I’ve stayed away from this topic on the blog completely – Not out of avoidance – I just haven’t had much to say about it. But lately, I’ve been reading and hearing a lot of opinions on this subject and thought “hey, I guess I do have some things to say about it.”
Today, let’s talk about being married without children.
When I was a senior in high school, the most frequently asked question to me was “Where are you going to college?” When I was a senior in college, the most frequently asked question to me was “What are you doing after graduation?” And since my first or second wedding anniversary, the most frequently asked question to me is, “When are you having kids?”
It’s in our nature to ask questions. And we have societal norms, so we ask questions that are appropriate based on our perception of normal. The traditional middle class American life order goes: college –> marriage –> kids… and so on.
I broke the order by getting married while in college, which was taboo enough, and I’ve been married 9.5 years and still don’t have children, so I’m just blowing stereotypes and norms all over the place. I think my husband and I are bit of a mystery to some – and that’s ok. After this many years, I’m used to getting asked rather personal questions like, “Can you not get pregnant?” or “How’s your marriage? Are you struggling? Is that the delay in having children?”
Honestly, I don’t get mad about those questions, I know that the motivation behind the asking is making sure that I’m ok and that we’re ok. I appreciate that people love me and love my husband and want us to be healthy and happy. For the record, our marriage remains a beautiful partnership, and thanks for asking. Also on the record, I feel so deeply sad for my friends who want to have children and cannot. I can’t imagine being questioned when waiting, longing, and sadness are present – you are brave.
The reason that we don’t have children is that we simply haven’t felt called to have children. It’s as simple as that. My husband and I believe that parenting is an extremely high calling. We celebrate and affirm that calling in our friends and family. At this time, we feel confident that parenting is not our calling. We believe that some callings are for a lifetime and others for seasons. We have yet to determine whether this lack of calling is for our lifetime or for this season, but we will be faithful to our calling.
We don’t want to have children because it’s normal or expected, or to fit in with our other married friends, or to give our parents grandkids (sorry guys), or so we have someone to take care of us when we’re old. We believe children are a gift not an expectation. We believe that parenting is a calling, not an obligation.

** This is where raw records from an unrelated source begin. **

(** * CRDP multiplexor: a shallow embedding of crdpMultiplexor.ts

    One Chrome-Remote-Debugging-Protocol socket is shared by up to ten
    channels.  The embedding keeps the names of the source: the helper
    functions, the methods of [CRDPChannel] that stay inside the channel,
    [CRDPMultiplexor], then the methods of [CRDPChannel] that call it.

    Modelling conventions.
    - A JavaScript [number] is a binary64 floating-point number.  The ids
      are integer-valued numbers and are modelled by that integer ([Z]);
      every arithmetic operation on them rounds its exact result to the
      nearest number binary64 holds ([round64], [divide]).  [%] is exact:
      the truncated remainder ([Z.rem]).
    - A serialized JSON text is identified with the object it parses to, so
      [JSON.parse] and [JSON.stringify] are the identity on [Message].
    - An object used as a dictionary is a [gmap] with [string] keys holding
      its own properties; reading a key ([get]) also finds the properties
      that every object inherits from [Object.prototype].
    - The clock counts milliseconds; a timer set by [setTimeout] runs when
      the clock reaches its due time.
    - A callback is an opaque function value, compared by identity; calling
      it is recorded in the [calls] trace of the world.
    - An exception leaves the mutations made before it in place: a
      computation returns an [Outcome] together with the world it reached.
    - [logger] output is not part of the model. *)

From Stdlib Require Import ZArith Ascii String List Lia DecimalString.
From stdpp Require Import base option list strings gmap fin_maps.

Open Scope string_scope.
Open Scope Z_scope.

(** ** String primitives of the JavaScript runtime used by the source *)

(** [s.split(sep)] for a one-character separator. *)
Fixpoint split (sep : ascii) (s : string) : list string :=
  match s with
  | EmptyString => [EmptyString]
  | String a s' =>
      if Ascii.eqb a sep then EmptyString :: split sep s'
      else match split sep s' with
           | p :: ps => String a p :: ps
           | [] => [String a EmptyString]
           end
  end.

(** [s.indexOf(pat)]: position of the first occurrence, or -1. *)
Definition indexOf (s pat : string) : Z :=
  match String.index 0 pat s with
  | Some n => Z.of_nat n
  | None => -1
  end.

(** [s.endsWith(suffix)]. *)
Definition endsWith (s suffix : string) : bool :=
  let n := String.length s in
  let k := String.length suffix in
  if (k <=? n)%nat then String.eqb (substring (n - k) k s) suffix else false.

(** Truthiness of a possibly undefined string. *)
Definition truthy (s : option string) : bool :=
  match s with
  | Some s => negb (String.eqb s "")
  | None => false
  end.

(** ** Numbers

    An integer-valued number is modelled by the integer it equals.  Binary64
    has 53 significant bits: the integers up to [MAX_SAFE_INTEGER] in
    magnitude are all numbers, beyond it only the multiples of a power of
    two are; an integer that is not a number, such as 2^53 + 1, is the
    value of no id.  A sum, product or quotient is the exact result rounded
    to the nearest number, a tie going to the even significand.  The
    exponent range of binary64 is not modelled: an id of 308 digits, whose
    tenfold is [Infinity], is outside the model. *)

(** [Number.MAX_SAFE_INTEGER], 2^53 - 1. *)
Definition MAX_SAFE_INTEGER : Z := 9007199254740991.
Lemma shr_scaled_part m k e n :
  0 <= n -> n < Z.pos k ->
  shr (Build_shr_record (Z.pos (Pos.iter xO m k)) false false) (e - Z.pos k) n
  = (Build_shr_record (Z.pos (Pos.iter xO m (Z.to_pos (Z.pos k - n))))
       false false, e - Z.pos k + n).
Proof.
  intros Hn Hk. unfold shr.
  destruct n as [| n | n]; [| | lia].
  - rewrite Z.sub_0_r, Z.add_0_r. reflexivity.
  - assert (E : exists q, Z.pos k - Z.pos n = Z.pos q /\ k = (q + n)%positive).
    { exists (Z.to_pos (Z.pos k - Z.pos n)). lia. }
    destruct E as (q & E1 & E2). rewrite E1. cbn [Z.to_pos].
    rewrite E2 at 1. rewrite <- iter_xO_add.
    rewrite iter_pos_iter, shr_iter_scaled. reflexivity.
Qed.

Lemma binary_round_aux_shr s m e m' e' :
  shr_fexp prec emax m e loc_Exact = shr_fexp prec emax m' e' loc_Exact ->
  binary_round_aux prec emax s m e loc_Exact
  = binary_round_aux prec emax s m' e' loc_Exact.
Proof. intros H. unfold binary_round_aux. rewrite H. reflexivity. Qed.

We don’t not have children because we’re being selfish, as many seem to surmise. We don’t have children because we haven’t felt called to raise them. There have been a number of articles posted lately from couples who have chosen to not have children, and to be honest, some of the reasons for not having children sound rather selfish. I would argue, though, that some reasons for having children are rather selfish, too. We are humans and we are selfish. Parental status doesn’t inherently negate or encourage selfishness. Please don’t assume that all DINKS (Double Income No Kids) are inherently selfish. Please don’t assume that all parents are inherently unselfish.
I have a lot of parent friends who assume my kid-free life is sort of easy and breezy. I know they imagine me sleeping in wildly late on weekends, going to grown up concerts and movies at my leisure, eating gourmet candlelit dinners, going on extravagant international vacations, and getting to drink an entire cup of coffee while it’s still piping hot without interruption.
I giggle as I type this.
This doesn’t describe my life at all.
I have a lot of friends who assume that I don’t like children because I don’t have children and that I don’t respect the hardness of the job of parenting because I haven’t applied for that job. They imagine that I don’t want to hang out with them + kids, or that I don’t want to hold their child, don’t know how to change a diaper correctly, or don’t want to hear about their battles over veggies.
I’m raising my eyebrows at this.
This doesn’t describe my life at all.
I have a lot of parent friends who assume that I am missing out on the deepest joy or that my life is sort of empty. They imagine that I don’t know about selflessness, sacrifice, and mothering. They can’t fathom me understanding the depths of the Father’s Love sans children.
I shake my head as I type this.
This doesn’t describe my life at all.
My life is rooted in contentment in this season. I know what I am called to, and I find deep joy in living out my calling. My life is brimming with relationships. I am mentored and I mentor others. I have sweet friendships. My home is full more than it is empty and often the decibel level is over the top with laughter. I know well how to cook for masses, sweep crumb-filled floors without complaining, soothe a crying soul, and give when I’m on empty. I view this season of life without children as an opportunity that I am choosing to seize with intention.
I love this season of my life because I am living out my calling. I celebrate with my friends who are in similar seasons and different seasons who are living out their callings with joy. Together, let’s celebrate that we all have gifts and callings that we are sharing with others. And let’s stop the assuming. Let’s stop the fantasizing about the life we don’t have. Let’s stop imagining our season to be the hardest or most noble or most fulfilling. Let’s stop projecting our desires and dreams onto others. Let’s instead celebrate our friends who are living out their callings in seasons.